::: Excerpted data :::

(* ===== verification/ExecutorFacts.v ===== *)
(** * What a run of the executor guarantees

    Every handler of the loop extends the trajectory and the trace, keeps the
    step counter, the budget and the response group, tags its steps with that
    group or none, and keeps the tool cache consistent: the relation [Ext],
    closed under the updates of [ExecState] and proved handler by handler.
    The properties of [Run] follow by induction on the loop. *)

From Stdlib Require Import ZArith QArith Lia Ascii.
From stdpp Require Import base gmap strings list.
From S2P Require Import Prelude GoStr GoFloat AgentTypes Nudges Json ToolSyntax ToolCache Watchdog ExecState.
From S2P Require Import Breaker ToolResult Finish Executor.
Open Scope sp4rk_scope.
Open Scope Z_scope.

Section facts.
Context `{Float64} (cfg : Config) (w : World).
Hypothesis sha_length : forall s, String.length (w_sha256hex w s) = fullHashLen.

(** The tool cache, if there is one, is consistent. *)
Definition cinv (s : xstate) : Prop :=
  match toolCache (ex s) with
  | Some c => cache_inv (w_sha256hex w) c
  | None => True
  end.

Section handlers.
(** The response group the steps of a handler may carry. *)
Variable grp : Z.

Definition ok_group (st : Step) : Prop := s_group st = 0 \/ s_group st = grp.

Record Ext (s s' : xstate) : Prop := {
  ext_steps : exists l, allSteps (run s') = allSteps (run s) ++ l /\ Forall ok_group l;
  ext_trace : exists t, trace s' = trace s ++ t /\ LLMCall ∉ t;
  ext_num : stepNum (run s') = stepNum (run s);
  ext_max : effectiveMaxSteps (run s') = effectiveMaxSteps (run s);
  ext_unlimited : unlimitedSteps (run s') = unlimitedSteps (run s);
  ext_group : responseGroup (run s') = responseGroup (run s);
  ext_counter : responseGroupCounter (ex s') = responseGroupCounter (ex s);
  ext_finish : finishResult (run s') = finishResult (run s);
  ext_cache : cinv s -> cinv s';
}.

Lemma Ext_refl s : Ext s s.
Proof.
  constructor; try done; [exists []|exists []]; rewrite app_nil_r; (split; [done|]); [constructor|set_solver].
Qed.

Lemma Ext_trans a b c : Ext a b -> Ext b c -> Ext a c.
Proof.
  intros [(l1 & H1 & G1) (t1 & T1 & N1) ? ? ? Hg ? ? ?] [(l2 & H2 & G2) (t2 & T2 & N2) ? ? ? ? ? ? ?].
  constructor; try congruence; try tauto.
  - exists (l1 ++ l2). split; [by rewrite H2, H1, app_assoc|]. by apply Forall_app.
  - exists (t1 ++ t2). split; [by rewrite T2, T1, app_assoc|]. set_solver.
Qed.

(** ** Closure under the updates *)

Lemma Ext_emit s x ev : ev <> LLMCall -> Ext s x -> Ext s (emit ev x).
Proof.
  intros Hev Hx. apply (Ext_trans s x); [done|]. constructor; try done.
  - exists []. rewrite app_nil_r. done.
  - exists [ev]. split; [done|]. rewrite list_elem_of_singleton. congruence.
Qed.

Lemma Ext_push s x st : ok_group st -> Ext s x -> Ext s (push_step st x).
Proof.
  intros Hst Hx. apply (Ext_trans s x); [done|]. constructor; try done.
  - exists [st]. split; [done|]. by constructor.
  - exists []. rewrite app_nil_r. split; [done|set_solver].
Qed.
Example demo_runs : demo_says (fun res err s' =>
  match res with
  | Some r => er_finished r = true /\ er_output r = "done" /\ length (er_steps r) = 5%nat
  | None => False
  end /\ err = None /\ groups (allSteps (run s')) = [4; 5; 5] /\ calls_of (trace s') = 2%nat).
Proof. vm_compute. repeat split. Qed.

Lemma defined {A} (o : option A) : match o with Some _ => true | None => false end = true -> o <> None.
Proof. by destruct o. Qed.

Lemma demo_defined : demo_run <> None.
Proof. apply defined. vm_compute. reflexivity. Qed.

Lemma Run_result_complete_witness : demo_says (fun res _ s' =>
  (exists new, allSteps (run s') = [old_step] ++ new) /\
  (forall r, res = Some r -> er_steps r = allSteps (run s'))).
Proof.
  unfold demo_says, demo_run. destruct (Run demo_cfg demo_world 10 demo_exec) as [[[res err] s']|] eqn:E;
    [|by destruct (demo_defined E)].
  exact (Run_result_complete demo_cfg demo_world demo_sha 10 demo_exec res err s' E).
Defined.

Lemma Run_groups_fresh_witness : demo_says (fun _ _ s' =>
  exists new, allSteps (run s') = [old_step] ++ new /\ StronglySorted Z.le (groups new) /\
    Forall (fun g => 0 < g /\ Forall (fun st => s_group st < g) [old_step]) (groups new)).
Proof.
  unfold demo_says, demo_run. destruct (Run demo_cfg demo_world 10 demo_exec) as [[[res err] s']|] eqn:E;
    [|by destruct (demo_defined E)].
  exact (Run_groups_fresh demo_cfg demo_world demo_sha 10 demo_exec res err s' E).
Defined.

Lemma Run_cache_inv_witness : demo_says (fun _ _ s' =>
  match toolCache (ex s') with Some c' => cache_inv toy_hash c' | None => True end).
Proof.
  unfold demo_says, demo_run. destruct (Run demo_cfg demo_world 10 demo_exec) as [[[res err] s']|] eqn:E;
    [|by destruct (demo_defined E)].
  refine (Run_cache_inv demo_cfg demo_world demo_sha 10 demo_exec _ res err s' E eq_refl _).
  apply inv_init.
Defined.

Lemma Run_call_budget_witness : demo_says (fun _ _ s' =>
  unlimitedSteps (run s') = false -> (calls_of (trace s') <= Z.to_nat (effectiveMaxSteps (run s') - 1))%nat).
Proof.
  unfold demo_says, demo_run. destruct (Run demo_cfg demo_world 10 demo_exec) as [[[res err] s']|] eqn:E;
    [|by destruct (demo_defined E)].
  exact (Run_call_budget demo_cfg demo_world demo_sha 10 demo_exec res err s' E).
Defined.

:::

Task directions —
From the records, copy out each line that includes the string "loop".

Solution for this task —
    Every handler of the loop extends the trajectory and the trace, keeps the
    The properties of [Run] follow by induction on the loop. *)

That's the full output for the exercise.